Dicono che sarà il tormentone dell’estate. Di certo sarà un pezzo che ascolteremo molte volte. “The sound of sunshine” è il nuovo singolo di Michael Franti, voce e autore degli Spearhead, cantato in duetto con Jovanotti (nella foto). Il brano ha anticipato l’uscita del nuovo, omonimo album di Michael Franti and Spearhead. Non è la prima volta che il cantante/attivista statunitense e Lorenzo Cherubini lavorano insieme. Nel ’99 i due cantano “Dal basso”, brano contenuto nel disco “Capo Horn” di Jovanotti; nel 2008 arriva una nuova collaborazione, in “Mani libere”, nell’album “Safari”. E l’artista americano è stato ospite del Safari Tour.

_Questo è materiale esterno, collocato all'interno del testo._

(** [match absolute.canonicalize()]: the canonical form, or the nearest
    existing ancestor's with the missing names re-attached. *)
Definition resolve (absolute : string) : option (result string PathGuardError) :=
  match canonicalize absolute with
  | Some p => Some (Ok p)
  | None =>
      c ← climb (S (path_len absolute)) absolute [];
      Some (match c with
            | Ok (canon_ancestor, suffix) => Ok (foldl join canon_ancestor (reverse suffix))
            | Err e => Err e
            end)
  end.

Definition validate (candidate root : string) : option (result string PathGuardError) :=
  if bool_decide ("000"%char ∈ explode candidate) then Some (Err NullByte)
  else if negb (str_utf8 candidate) then Some (Err InvalidUtf8)
  else if bool_decide (ParentDir ∈ components candidate) then Some (Err RelativeWithDotDot)
  else
    let absolute := if is_absolute candidate then candidate else join root candidate in
    match canonicalize root with
    | None => Some (Err OutsideRoot)
    | Some canonical_root =>
        canonical ← resolve absolute;
        Some (canonical <?- canonical ;;
              if negb (path_starts_with canonical canonical_root) then Err SymlinkOutsideRoot
              else if bool_decide (path_max < Z.of_nat (path_len canonical)) then Err PathTooLong
              else Ok canonical)
    end.
End guard.
End PathGuard.

Section guard_lemmas.
Import Path PathGuard.
Context (canonicalize : string → option string).

(** The loop ends, and what it found is an existing ancestor with the plain
    names that separate it from the start. *)
Lemma climb_spec fuel p suffix :
  (path_len p < fuel)%nat →
  ∃ r, climb canonicalize fuel p suffix = Some r
    ∧ ∀ ca names, r = Ok (ca, names) →
        ∃ anc more, names = suffix ++ more ∧ canonicalize anc = Some ca
          ∧ Forall plain_name more
          ∧ components p = components anc ++ (Normal <$> reverse more).
Proof.
  revert p suffix. induction fuel as [|fuel IH]; intros p suffix Hf; [lia|]. simpl.
  destruct (canonicalize p) as [c|] eqn:Hc.
  { eexists. split; [done|]. intros ? ? [= <- <-]. exists p, [].
    by rewrite app_nil_r, app_nil_r. }
  destruct (file_name p) as [name|] eqn:Hn; [|eexists; split; [done|]; by intros].
  destruct (parent_spec p name Hn) as (up&->&Hup&Hlen&_).
  case_decide; [eexists; split; [done|]; by intros|].
  destruct (IH up (suffix ++ [name])) as (r&->&Hr); [lia|].
  eexists. split; [done|]. intros ca names ->.
  destruct (Hr ca names eq_refl) as (anc&more&->&Hca&Hpl&Hcomp).
  exists anc, (name :: more). split_and!; [by rewrite <-app_assoc|done| |].
  - constructor; [by eapply file_name_plain|done].
  - rewrite Hup, Hcomp, reverse_cons, fmap_app, <-!(assoc_L (++)). done.
Qed.

Lemma foldl_join_components p names :
  p ≠ "" → Forall plain_name names →
  components (foldl join p names) = components p ++ (Normal <$> names).
Proof.
  intros Hp Hn. revert p Hp. induction Hn as [|n names Hpl Hn IH]; intros p Hp; simpl.
  - by rewrite app_nil_r.
  - rewrite IH, components_join_plain by
      (done || (unfold join; rewrite plain_relative by done; rewrite decide_False by done;
                destruct p; [done|]; case_decide; done)).
    by rewrite <-(assoc_L (++)).
Qed.
(** An accepted path is UTF-8 and lies under the canonical root. *)
Lemma validate_inside can p base t :
  PathGuard.validate can p base = Some (Ok t) →
  str_utf8 p = true ∧ ∃ root, can base = Some root ∧ Path.components root `prefix_of` Path.components t.
Proof.
  unfold PathGuard.validate. case_bool_decide; [done|].
  destruct (str_utf8 p); [|done]. cbn [negb]. case_bool_decide; [done|].
  destruct (can base) as [root|]; [|done].
  destruct (PathGuard.resolve _ _) as [[c|]|]; [|done..]. cbn.
  destruct (Path.path_starts_with c root) eqn:Hs; [|done]. cbn. case_bool_decide; [done|]. intros [= ->].
  split; [done|]. exists root. split; [done|]. by apply bool_decide_eq_true in Hs.
Qed.
End guard_lemmas.

Module GuardProps.
Import Path PathGuard.

(** What the documentation of [Path::canonicalize] promises: an absolute path
    with no [..] left in it. *)
Definition canonical_law (canonicalize : string → option string) : Prop :=
  ∀ p q, canonicalize p = Some q → is_absolute q = true ∧ ParentDir ∉ components q.

(** C17: The guard always answers. An accepted path lies under the canonical
    root component by component, has no [..], fits the path limit, and is
    either the canonical form of the candidate or an existing ancestor's
    canonical form followed by the candidate's remaining plain names; the
    candidate itself had no NUL byte, was UTF-8 and had no [..]. *)
Theorem validate_sound canonicalize candidate root :
  canonical_law canonicalize →
  ∃ r, validate canonicalize candidate root = Some r
    ∧ ∀ p, r = Ok p →
        let absolute := if is_absolute candidate then candidate else join root candidate in
        ("000"%char ∉ explode candidate) ∧ str_utf8 candidate = true
        ∧ (ParentDir ∉ components candidate)
        ∧ (∃ croot, canonicalize root = Some croot ∧ components croot `prefix_of` components p)
        ∧ (ParentDir ∉ components p) ∧ Z.of_nat (path_len p) ≤ path_max
        ∧ (canonicalize absolute = Some p
           ∨ ∃ anc ca names, canonicalize anc = Some ca ∧ Forall plain_name names
               ∧ components absolute = components anc ++ (Normal <$> names)
               ∧ components p = components ca ++ (Normal <$> names)).
Proof.
  intros Hlaw. unfold validate.
  case_bool_decide as Hnul; [eexists; split; [done|]; by intros|].
  destruct (str_utf8 candidate) eqn:Hutf; simpl; [|eexists; split; [done|]; by intros].
  case_bool_decide as Hdd; [eexists; split; [done|]; by intros|].
  set (absolute := if is_absolute candidate then _ else _).
  destruct (canonicalize root) as [croot|] eqn:Hroot; [|eexists; split; [done|]; by intros].
  assert (∃ c, resolve canonicalize absolute = Some c
           ∧ ∀ p, c = Ok p → (ParentDir ∉ components p)
               ∧ (canonicalize absolute = Some p
                  ∨ ∃ anc ca names, canonicalize anc = Some ca ∧ Forall plain_name names
                      ∧ components absolute = components anc ++ (Normal <$> names)
                      ∧ components p = components ca ++ (Normal <$> names))) as (c&->&Hc).
  { unfold resolve. destruct (canonicalize absolute) as [p|] eqn:Habs.
    - eexists. split; [done|]. intros ? [= <-]. split; [by apply Hlaw in Habs as []|by left].
    - destruct (climb_spec canonicalize (S (path_len absolute)) absolute []) as (r&->&Hr); [lia|].
      cbn [mbind option_bind]. eexists. split; [done|].
      destruct r as [[ca suffix]|e]; [|by intros]. intros p [= <-].
      destruct (Hr _ _ eq_refl) as (anc&more&->&Hca&Hpl&Hcomp). cbn [app].
      destruct (Hlaw _ _ Hca) as [Hab Hpd].
      assert (components (foldl join ca (reverse more)) = components ca ++ (Normal <$> reverse more)) as He.
      { apply foldl_join_components; [by intros ->|by apply Forall_reverse]. }
      rewrite He. split.
      + rewrite elem_of_app, list_elem_of_fmap. naive_solver.
      + right. exists anc, ca, (reverse more). split_and!; [done| |done..].
        by apply Forall_reverse. }
  cbn [mbind option_bind]. eexists. split; [done|]. intros p.
  destruct c as [q|e]; simpl; [|done].
  destruct (path_starts_with q croot) eqn:Hpre; simpl; [|done].
  case_bool_decide; [done|]. intros [= ->]. destruct (Hc p eq_refl) as [Hpd Hres].
  apply bool_decide_eq_true in Hpre. split_and!; eauto. lia.
Qed.

(** A file system with a vault directory and a symbolic link out of it. *)
Definition demo_canonicalize (p : string) : option string :=
  if path_eqb p "/vault" then Some "/vault"
  else if path_eqb p "/vault/link" then Some "/etc"
  else if path_eqb p "/" then Some "/" else None.

Lemma validate_sound_witness :
  ∃ r, validate demo_canonicalize "notes/a.md" "/vault" = Some r ∧ r = Ok "/vault/notes/a.md"
    ∧ ∃ croot, demo_canonicalize "/vault" = Some croot
        ∧ components croot `prefix_of` components "/vault/notes/a.md".
Proof.
  destruct (validate_sound demo_canonicalize "notes/a.md" "/vault") as (r&Hr&Hok).
  { intros p q. unfold demo_canonicalize.
    repeat (case_match; [intros [= <-]; split; [reflexivity|];
      apply (bool_decide_unpack _); vm_compute; exact I|]). done. }
  exists r. split; [exact Hr|].
  assert (r = Ok "/vault/notes/a.md") as ->.
  { apply (inj Some). etrans; [symmetry; exact Hr|]. vm_compute. reflexivity. }
  split; [reflexivity|]. by destruct (Hok _ eq_refl) as (_&_&_&H&_).
Defined.

Example validate_rejects :
  validate demo_canonicalize "link" "/vault" = Some (Err SymlinkOutsideRoot)
  ∧ validate demo_canonicalize "link/passwd" "/vault" = Some (Err SymlinkOutsideRoot)
  ∧ validate demo_canonicalize "../x" "/vault" = Some (Err RelativeWithDotDot).
Proof. vm_compute. done. Qed.
End GuardProps.

(** ** Embedding sidecar paths *)
Module EmbeddingPaths.
Import Path.

Definition CO_STORAGE_ROOT : string := ".disk-embeddings".
Definition MANIFEST_SUFFIX : string := ".manifest.json".
Definition VECTOR_SUFFIX : string := ".vec.bin".

Definition is_co_storage_path (rel : string) : bool :=
  match head (components rel) with
  | Some (Normal seg) => eq_ignore_ascii_case seg CO_STORAGE_ROOT
  | _ => false
  end.

(** [PathBuf::set_file_name]: drop the file name if there is one, push. *)
Definition set_file_name (p name : string) : string :=
  match file_name p with
  | Some _ => join (default "" (parent p)) name
  | None => join p name
  end.

Definition sidecar (suffix source_rel : string) : string :=
  set_file_name (join CO_STORAGE_ROOT source_rel) (default "" (file_name source_rel) +:+ suffix).

Definition manifest_rel_path (source_rel : string) : string := sidecar MANIFEST_SUFFIX source_rel.
Definition vector_blob_rel_path (source_rel : string) : string := sidecar VECTOR_SUFFIX source_rel.

Lemma plain_app name suffix :
  plain_name name → plain_name suffix → plain_name (name +:+ suffix).
Proof.
  intros (Hn&?&?&Hf) (Hs&?&?&Hfs).
  assert (sep_free (name +:+ suffix)) as Hfree.
  { unfold sep_free in *. rewrite explode_app, elem_of_app. naive_solver. }
  destruct name as [|c name]; [done|]. split_and!; try done.
  - intros [= -> Heq]. apply (f_equal explode) in Heq. rewrite explode_app in Heq.
    apply app_eq_nil in Heq as [_ Hs']. by apply explode_nil in Hs'.
  - intros [= -> Heq]. apply (f_equal explode) in Heq. rewrite explode_app in Heq.
    destruct (explode name) as [|d l] eqn:Hname.
    + simpl in Heq. change (explode ".") with ["."%char] in Heq.
      assert (suffix = ".") by (apply explode_inj; exact Heq). done.
    + injection Heq as -> Heq. apply app_eq_nil in Heq as [_ Hs']. by apply explode_nil in Hs'.
Qed.

(** A sidecar mirrors the source below the co-storage root. *)
Lemma sidecar_components suffix p name :
  plain_name suffix → is_absolute p = false → file_name p = Some name →
  components (sidecar suffix p)
  = Normal CO_STORAGE_ROOT :: removelast (omap component_of (segments p)) ++ [Normal (name +:+ suffix)].
Proof.
  intros Hsuf Hrel Hfn. unfold sidecar. rewrite Hfn. cbn [from_option id].
  pose proof (file_name_plain _ _ Hfn) as Hplain.
  assert (components (join CO_STORAGE_ROOT p)
          = Normal CO_STORAGE_ROOT :: omap component_of (segments p)) as Hj
    by (by rewrite components_join).
  assert (∃ l, omap component_of (segments p) = l ++ [Normal name]) as [l Hl].
  { unfold file_name in Hfn. rewrite components_rel in Hfn by done.
    destruct (omap component_of (segments p)) as [|x l _] using rev_ind.
    - rewrite app_nil_r in Hfn. unfold lead in Hfn. by repeat case_match; simplify_eq/=.
    - rewrite (assoc_L (++)), last_snoc in Hfn. destruct x; simplify_eq. eauto. }
  rewrite Hl in *. rewrite removelast_last.
  assert (file_name (join CO_STORAGE_ROOT p) = Some name) as Hfj.
  { unfold file_name. rewrite Hj, app_comm_cons, last_snoc. done. }
  unfold set_file_name. rewrite Hfj.
  destruct (parent_spec _ _ Hfj) as (q&->&Hq&_&_). cbn [from_option id].
  rewrite Hj, app_comm_cons in Hq. apply app_inj_2 in Hq as [Hq _]; [|done].
  rewrite components_join_plain, <-Hq; [done| |by apply plain_app].
  intros ->. done.
Qed.
End EmbeddingPaths.

(** ** Scan filter *)
Module Filter.
Import Path EmbeddingPaths.

Definition HARDCODED_DENY_SEGMENTS : list string := [".git"; ".disk-archive"; ".dreamer"].
Definition SYNC_EPHEMERAL_MARKER_BASENAMES : list string := [".kb-last-push"].

Definition is_sync_ephemeral_marker (rel_path : string) : bool :=
  match file_name rel_path with
  | Some name => existsb (eq_ignore_ascii_case name) SYNC_EPHEMERAL_MARKER_BASENAMES
  | None => false
  end.

Module FilterRules.
Record t := mk {
  extensions_whitelist : list string;
  deny_segments : list string;
  ignore_globs : list string
}.
End FilterRules.

(** The compiled glob set is its match predicate. *)
Record t := mk {
  extensions_whitelist : list string;
  deny_segments : list string;
  ignore : string → bool
}.

Inductive FilterError := InvalidGlob (pattern reason : string).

Quest’anno un altro duetto, nel brano “Battiti di ali di farfalla”, nell’album “Ora” di Jovanotti, e una nuova esibizione assieme, al Forum di Assago, a maggio. Ora questo brano carico di energia positiva, “allegro e arioso, che cerca di immortalare quella sensazione che si prova svegliandosi la mattina, tirare le tende e vedere che c’è una giornata di sole di

fronte a noi”, come spiega Franti. Atmosfera divertente, quasi sudamericana.